CloudSEK, a cybersecurity firm, announced that it has unmasked a syndicate involved in printing and selling counterfeit Indian currency. As per the firm, the group was marketing the fake notes via social media platforms such as Facebook and Instagram, and even used authentic marketing channels such as Meta ads. As per the report shared by the company, the group spread Rs. 17.5 crore worth of fake currency in just the last six months. CloudSEK was able to identify the group administrators and geo-locate them during the investigation.
CloudSEK Uses OSINT and HUMINT Techniques to Unmask Perpetrators
In a press release shared with us, the cybersecurity firm highlighted that its Strike team conducted an investigation into a counterfeit currency network that was openly operating via social media platforms. During the investigation, CloudSEK was able to uncover how the group created fake notes and how it publicised its offerings to willing takers using its XVigil platform. The researchers were also able to identify the faces of the group administrators and find out their location.

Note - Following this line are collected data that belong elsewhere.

(* ===== verification/XrayProtocol.v ===== *)
(** * Xray on the Unix desktops

    Model of [XrayProtocol] (client/protocols/xrayprotocol.cpp) for Linux and
    macOS and of [IpcProcessTun2Socks] (ipc/ipctun2socksprocess.cpp), which the
    service runs for it: the tunnel is a local proxy, a process that reads a
    device and sends to the proxy, and routes into the device. The theorem at the
    end runs the calls against the router of the service. *)
From Stdlib Require Import ZArith QArith Lia Ascii String.
From stdpp Require Import base list strings.
From S2P Require Import Prelude QtString QtContainers Variant Protocols Containers SecureSettings.
From S2P Require Import HostAddress IpAddress NetworkUtilities DaemonConfig VpnProtocol RouterLinux.
Local Open Scope string_scope.
Local Open Scope Z_scope.

(** ** State *)

(** The calls of the service, the processes, and the signal of an error, in the
    order in which they happen. *)
Inductive XrayCall :=
| x_createTun (dev addr : string)
| x_updateResolvers (dev : string) (dns : list string)
| x_enableKillSwitch (config : QJsonObject)
| x_disableKillSwitch
| x_routeAddList (gw : string) (ips : list string)
| x_StopRoutingIpv6
| x_StartRoutingIpv6
| x_deleteTun (dev : string)
| x_clearSavedRoutes
| x_tun2socks_start
| x_tun2socks_stop
| x_other_killed                       (* another instance of the program *)
| x_process_start (config : string)
| x_process_terminate
| x_process_close
| x_protocolError (errorCode : Z).

Record XrayProtocol := mkXray {
  base : VpnProtocol;
  m_xrayConfig : QJsonObject;
  m_remoteHost : string;
  x_remoteAddress : string;
  m_routeMode : Z;
  m_configData : QJsonObject;
  calls : list XrayCall
}.

Abbreviation XrayM A := (StateM XrayProtocol A).

Definition call (e : XrayCall) : XrayM unit :=
  modify (λ p, mkXray (base p) (m_xrayConfig p) (m_remoteHost p) (x_remoteAddress p) (m_routeMode p)
                 (m_configData p) (app (calls p) [e])).
Definition on_base {A} (m : StateM VpnProtocol A) : XrayM A := λ p,
  let '(a, b) := m (base p) in
  (a, mkXray b (m_xrayConfig p) (m_remoteHost p) (x_remoteAddress p) (m_routeMode p)
        (m_configData p) (calls p)).
Definition set_configData (o : QJsonObject) : XrayM unit :=
  modify (λ p, mkXray (base p) (m_xrayConfig p) (m_remoteHost p) (x_remoteAddress p) (m_routeMode p)
                 o (calls p)).

Definition defaultLocalAddr : string := "10.34.0.2".

(** ** Construction *)
Definition xray_config (configuration : QJsonObject) : QJsonObject :=
  match toObject (value (key_proto_config_data Proto.Xray) configuration) with
  | [] => toObject (value (key_proto_config_data Proto.SSXray) configuration)
  | o => o
  end.

(** [gateway] is that of the default route of the machine. *)
Definition XrayProtocol_new `{AddressParser} (lookup : string -> list string) (gateway : string)
    (garbage : Z) (configuration : QJsonObject) : XrayProtocol :=
  let b := VpnProtocol_new configuration garbage in
  let b := mkProtocol (m_connectionState b) (m_lastError b) (m_receivedBytes b) (m_sentBytes b)
             (m_timeoutTimer b) defaultLocalAddr gateway (m_rawConfig b) (emitted b) in
  let remoteHost := toString (value "hostName" configuration) in
  mkXray b (xray_config configuration) remoteHost (getIPAddress lookup remoteHost)
    (json_toInt (value "splitTunnelType" configuration)) configuration [].

(** ** Start *)

(** [replace] of an empty text inserts before every character and at the end. *)
Fixpoint insert_everywhere (after s : string) : string :=
  match s with
  | "" => after
  | String c s' => after +:+ String c (insert_everywhere after s')
  end.
Definition replace_text (before after s : string) : string :=
  if String.eqb before "" then insert_everywhere after s else replace_all before after s.

Section Start.
Context `{JsonDocument}.

(** The configuration the program is given. *)
Definition config_file (p : XrayProtocol) : string :=
  replace_text (m_remoteHost p) (x_remoteAddress p) (toJson (JObject (m_xrayConfig p))).

(** Whether the program exists, whether another instance runs, and whether it
    could be started. 605 is [XrayExecutableMissing], the result an error code. *)
Definition xray_start (exists_program other_running started : bool) : XrayM Z :=
  if negb exists_program then
    on_base (setLastError 605) ;; e <- gets (λ p, m_lastError (base p)) ;; sret e
  else
    (if other_running then call x_other_killed else sret tt) ;;
    config <- gets config_file ;;
    call (x_process_start config) ;;
    if started then
      on_base (setConnectionState Vpn.Connecting) ;;
      call x_tun2socks_start ;;
      sret 0
    else sret 605.
End Start.

(** ** States of the other process *)
Definition tun_device (mac : bool) : string := if mac then "utun22" else "tun3".

Definition kill_switch_wanted (p : XrayProtocol) : bool :=
  variant_toBool (toString (value "killSwitchOption" (m_configData p))).

Definition on_tun2socks_connected (mac : bool) : XrayM unit :=
  on_base (setConnectionState Vpn.Connecting) ;;
  data <- gets m_configData ;;
  call (x_createTun (tun_device mac) defaultLocalAddr) ;;
  call (x_updateResolvers (tun_device mac)
          [toString (value "dns1" data); toString (value "dns2" data)]) ;;
  wanted <- gets kill_switch_wanted ;;
  (if wanted then
     server <- gets x_remoteAddress ;;
     set_configData (jinsert "vpnServer" (JString server) data) ;;
     call (x_enableKillSwitch (jinsert "vpnServer" (JString server) data))
   else sret tt) ;;
  mode <- gets m_routeMode ;;
  (if mode =? 0 then
     vpn <- gets (λ p, m_vpnGateway (base p)) ;;
     route <- gets (λ p, m_routeGateway (base p)) ;;
     server <- gets x_remoteAddress ;;
     call (x_routeAddList vpn ["0.0.0.0/1"]) ;;
     call (x_routeAddList vpn ["128.0.0.0/1"]) ;;
     call (x_routeAddList route [server])
   else sret tt) ;;
  call x_StopRoutingIpv6 ;;
  on_base (setConnectionState Vpn.Connected).

(** Not on macOS. *)
Definition on_tun2socks_disconnected (mac : bool) : XrayM unit :=
  if mac then sret tt
  else
    on_base (setConnectionState Vpn.Disconnected) ;;
    call (x_deleteTun (tun_device false)) ;;
    call x_StartRoutingIpv6 ;;
    call x_clearSavedRoutes.

Definition on_tun2socks_state (mac : bool) (state : Vpn.ConnectionState) : XrayM unit :=
  match state with
  | Vpn.Connected => on_tun2socks_connected mac
  | Vpn.Disconnected => on_tun2socks_disconnected mac
  | _ => sret tt
  end.

(** ** Stop *)
Definition xray_stop : XrayM unit :=
  call x_disableKillSwitch ;;
  call x_StartRoutingIpv6 ;;
  call x_process_terminate ;;
  call x_tun2socks_stop.

(** The program has ended; 803 is [XrayExecutableCrashed], 101 [InternalError]. *)
Definition xray_finished (normal : bool) (exitCode : Z) : XrayM unit :=
  on_base (setConnectionState Vpn.Disconnected) ;;
  (if normal then sret tt else call (x_protocolError 803) ;; xray_stop) ;;
  if exitCode =? 0 then sret tt else call (x_protocolError 101) ;; xray_stop.

(** The destructor. Closing the process waits for its end, whose signal still
    arrives: [ended] is how it ended, when it had not ended before. *)
Definition xray_delete (ended : option (bool * Z)) : XrayM unit :=
  xray_stop ;;
  call x_process_close ;;
  match ended with
  | Some (normal, exitCode) => xray_finished normal exitCode
  | None => sret tt
  end.

(** ** The process of the service *)
Module Tun2Socks.
Inductive Event :=
| killed_by_name
| process_started (arguments : list string)
| state_emitted (state : Vpn.ConnectionState)
| process_closed.

Definition arguments (mac : bool) : list string :=
  let proxy := "socks5://127.0.0.1:10833" in
  if mac then ["-device"; "utun22"; "-proxy"; proxy] else ["-device"; "tun://tun3"; "-proxy"; proxy].

(** The second [start] finds the process running and only warns. *)
Definition start (mac : bool) : list Event :=
  [killed_by_name; process_started (arguments mac)].

(** [bingus]: a piece of the output. *)
Definition on_output (line : string) : list Event :=
  if contains_str line "[STACK] tun://" && contains_str line "<-> socks5://127.0.0.1"
  then [state_emitted Vpn.Connected] else [].

Definition stop : list Event := [process_closed].

(** [bungus]: the process has ended. *)
Definition on_finished (exitCode : Z) (normal : bool) : list Event :=
  state_emitted Vpn.Disconnected ::
  app (if normal then [] else stop) (if exitCode =? 0 then [] else stop).
End Tun2Socks.

(** ** The calls *)
Definition new_calls (m : XrayM unit) (p : XrayProtocol) : list XrayCall :=
  drop (length (calls p)) (calls (m p).2).

Definition tunnel_routes (p : XrayProtocol) : list Route :=
  [ mkRoute "0.0.0.0/1" (m_vpnGateway (base p)); mkRoute "128.0.0.0/1" (m_vpnGateway (base p));
    mkRoute (x_remoteAddress p) (m_routeGateway (base p)) ].

Lemma on_base_calls (m : StateM VpnProtocol unit) p : calls (on_base m p).2 = calls p.
Proof. unfold on_base. by destruct (m (base p)). Qed.

Lemma setConnectionState_fields st b :
  let b' := (setConnectionState st b).2 in
  m_vpnGateway b' = m_vpnGateway b /\ m_routeGateway b' = m_routeGateway b /\
  (st <> Vpn.Disconnecting -> m_connectionState b' = st).
Proof.
  unfold setConnectionState, sbind, gets. cbn [fst snd]. case_bool_decide as E1; [by split_and!|].
  destruct (bool_decide (m_connectionState b = Vpn.Disconnected) && bool_decide (st = Vpn.Disconnecting)) eqn:E2.
  - apply andb_true_iff in E2 as [_ E2%bool_decide_eq_true]. by split_and!.
  - by destruct (bool_decide (st = Vpn.Disconnected)).
Qed.
(** C35. Codes may be seen in any order and any number of times. A configuration
    cut into at most 255 parts is reassembled as soon as the last missing code
    is seen: until then every code is only remembered and the configuration is
    left alone; with the last one the import holds the configuration of the
    whole text and the reading has ended. The text is plain JSON, the first of the
    two forms the code tries. *)
Theorem qr_codes_reassembled (seen : list Z) (last missing : Z) (o : QJsonObject) (i : Import S) :
  m_isQrCodeProcessed (importer i) = true -> m_totalQrCodeChunksCount (importer i) = 0 ->
  in_range parts missing -> (forall k, k ∈ seen -> in_range parts k /\ k <> missing) ->
  (forall k, in_range parts k <-> k ∈ last :: seen) ->
  toObject (fromJsonDoc (String.concat "" parts)) = o -> o <> [] ->
  exists i1 i2,
    run_each seen (λ k, let! _ := parse (code k) in rret tt) i = Ret (tt, i1) /\
    m_config (importer i1) = m_config (importer i) /\
    parse (code last) i1 = Ret (true, i2) /\
    m_config (importer i2) = o /\ m_isQrCodeProcessed (importer i2) = false.
Proof.
  intros Hp Ht Hm Hs Hall Ho Hne.
  destruct (parse_incomplete missing seen [] i) as (i1 & E1 & Hr & Hc); [|done|by rewrite app_nil_r|].
  { split; [done|]. rewrite Ht. destruct (Z.eqb_spec 0 count); [|done]. unfold in_range in Hm. lia. }
  rewrite app_nil_r in Hr.
  destruct (parse_code (rev seen) last i1 Hr) as (chunks & Hh & E2).
  { apply Hall, elem_of_cons. by left. }
  assert (forall k, in_range parts k <-> k ∈ last :: rev seen) as Hall'.
  { intros k. rewrite Hall, !elem_of_cons, !list_elem_of_In. by rewrite <- in_rev. }
  assert (length chunks = length parts) as El.
  { apply (holds_length parts (last :: rev seen)); [done| |]; intros k; apply Hall'. }
  rewrite El, Z.eqb_refl, (holds_all parts (last :: rev seen)) in E2 by (done || apply Hall').
  eexists i1, _. split; [exact E1|]. split; [exact Hc|]. rewrite E2.
  unfold extractConfigFromQr. rewrite Ho. destruct o as [|kv o]; [done|]. by split_and!.
Qed.
End Reading.

(** ** Dangerous lines *)
Lemma word_no_dash w : all_chars word_class w = true -> count_char "-" w = 0.
Proof.
  induction w as [|x w IH]; [done|]. cbn [all_chars count_char]. intros [Hx Hw]%andb_true_iff.
  rewrite IH by done. destruct (Ascii.eqb_spec "-" x) as [<-|?]; [done|].
  by destruct (Ascii.eqb_spec x "-") as [->|?].
Qed.

Lemma plus_no_dash w : lang (Plus word_class) w -> count_char "-" w = 0.
Proof.
  intros (w1 & w2 & -> & (c & -> & Hc) & Hw). apply word_no_dash.
  rewrite all_chars_app. cbn [all_chars]. by rewrite Hc, Hw.
Qed.

Lemma tag_dashes l : count_char "-" (captured_or_empty 0 (search tag_rx l)) <= 1.
Proof.
  destruct (search tag_rx l) as [m|] eqn:E; [|done]. cbn [captured_or_empty captured].
  apply search_lang in E. destruct E as [E|E]; [|apply plus_no_dash in E; lia].
  destruct E as (w1 & w2 & -> & H1' & w3 & w4 & -> & H3' & H4').
  apply plus_no_dash in H1', H4'. destruct H3' as (a & b & -> & (c & -> & Hc) & ->).
  rewrite !count_char_app, H1', H4'. cbn [count_char]. destruct (Ascii.eqb _ _); lia.
Qed.

(** Two of the dangerous tags are never noticed: the expression that takes the
    tag of a line allows one hyphen, so a line that starts with
    [route-pre-down] or [auth-user-pass-verify] is compared by a shorter word, and
    a configuration may have any number of them without a warning. *)
Theorem three_part_tags_unnoticed (l : string) :
  captured_or_empty 0 (search tag_rx l) <> "route-pre-down" /\
  captured_or_empty 0 (search tag_rx l) <> "auth-user-pass-verify" /\
  maliciousStrings (unlines ["route-pre-down a"; "auth-user-pass-verify b via-env"; "route-pre-down c"]) = [] /\
  maliciousStrings (unlines ["route-up a"; "tls-verify b"; "up c"]) = ["route-up a"; "tls-verify b"; "up c"].
Proof.
  pose proof (tag_dashes l) as Hd. split_and!; [intros E; by rewrite E in Hd|intros E; by rewrite E in Hd| |];
    vm_compute; reflexivity.
Qed.

(** ** Witnesses *)
#[local] Existing Instance sample_json.

Definition two_parts : list string := ["{}"; "x"].
Definition qr_json : JsonDocument := {|
  toJson := λ _, "";
  fromJsonDoc := λ s, if String.eqb s "{}x" then JObject [("a", JNull)] else JUndefined
|}.
Definition qr_code (i : Z) : string := qr_octets 2 i (part two_parts i).
Definition qr_import : Import unit :=
  mkImporting (mkImport [] "" ConfigTypes.Invalid "" [] true 0 0 [])
    (mkModel [] 0 0 false (mkSettings tt "" false []) []).

Lemma two_range k : in_range two_parts k -> k = 0 \/ k = 1.
Proof. unfold in_range. cbn [two_parts length]. lia. Qed.
Lemma two_sizes k : slen (part two_parts k) < 2 ^ 32 - 1.
Proof.
  unfold part. destruct (two_parts !! Z.to_nat k) as [x|] eqn:E; [|done].
  apply list_elem_of_lookup_2, list_elem_of_In in E. simpl in E. destruct E as [<-|[<-|[]]]; reflexivity.
Qed.

Lemma qr_codes_reassembled_witness :
  exists i1 i2,
    run_each [1; 1] (λ k, let! _ := parseQrCodeChunk (H0 := qr_json) id id (qr_code k) in rret tt)
      qr_import = Ret (tt, i1) /\
    parseQrCodeChunk (H0 := qr_json) id id (qr_code 0) i1 = Ret (true, i2) /\
    m_config (importer i2) = [("a", JNull)].
Proof.
  destruct (qr_codes_reassembled (H0 := qr_json) id id two_parts qr_code (λ _ _, eq_refl)
    ltac:(cbn; lia) two_sizes [1; 1] 0 0 [("a", JNull)] qr_import) as (i1 & i2 & E1 & _ & E2 & Ec & _).
  - reflexivity.
  - reflexivity.
  - done.
  - intros k Hk%list_elem_of_In. simpl in Hk. destruct Hk as [<-|[<-|[]]]; done.
  - intros k. split.
    + intros [-> | ->]%two_range; apply list_elem_of_In; simpl; auto.
    + intros Hk%list_elem_of_In. simpl in Hk. destruct Hk as [<-|[<-|[<-|[]]]]; done.
  - reflexivity.
  - discriminate.
  - exists i1, i2. split; [exact E1|]. split; [exact E2|exact Ec].
Defined.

As per the report, the group was active on Facebook, Instagram, Telegram, and YouTube and ran marketing campaigns on these platforms. They even ran paid promotions via Meta ads to solicit buyers. The group also made use of Facebook and Telegram groups. The campaigns were run using codewords such as “second currency” and “A1 note”. “Some sellers even demonstrated the legitimacy of their counterfeit products using videos, handwritten notes, and video calls.” the company said.
In total, CloudSEK was able to detect more than 4,500 promotional posts, more than 750 accounts and pages to facilitate the sale, and more than 410 unique phone numbers linked to sellers.
Explaining the modus operandi of the syndicate, CloudSEK stated that the perpetrators produced high-quality replica of Indian currency via Adobe Photoshop and industrial-grade printers. They also used paper embedded with Mahatma Gandhi watermark and green security threads.
After promoting their notes, the group would then share proof images with the buyers on WhatsApp, and even offer video calls to show stacks of counterfeit currency. However, CloudSEK highlighted that the transaction never took place online, and were instead made in person. The group also used burner phones, fake IDs, and pseudonyms to evade law enforcement.
CloudSEK researchers were not only able to uncover the extent of the group’s operations but by using open-source intelligence (OSINT) and human intelligence (HUMINT) techniques, they were also able to reveal the location and identities of the group administrators. This was done by retrieving facial images, phone numbers, GPS locations, and social media handles of key suspects. The perpetrators were said to reside in Jamade Village, Dhule district in Maharashtra, and Pune.
Notably, CloudSEK has formally shared the details of the investigations with law enforcement agencies at both state and national levels. The firm suggests Meta to monitor Meta Ad libraries and remove any such finance-based scams. Additionally, it also urges agencies to work with social media platforms to takedown identified sellers and groups.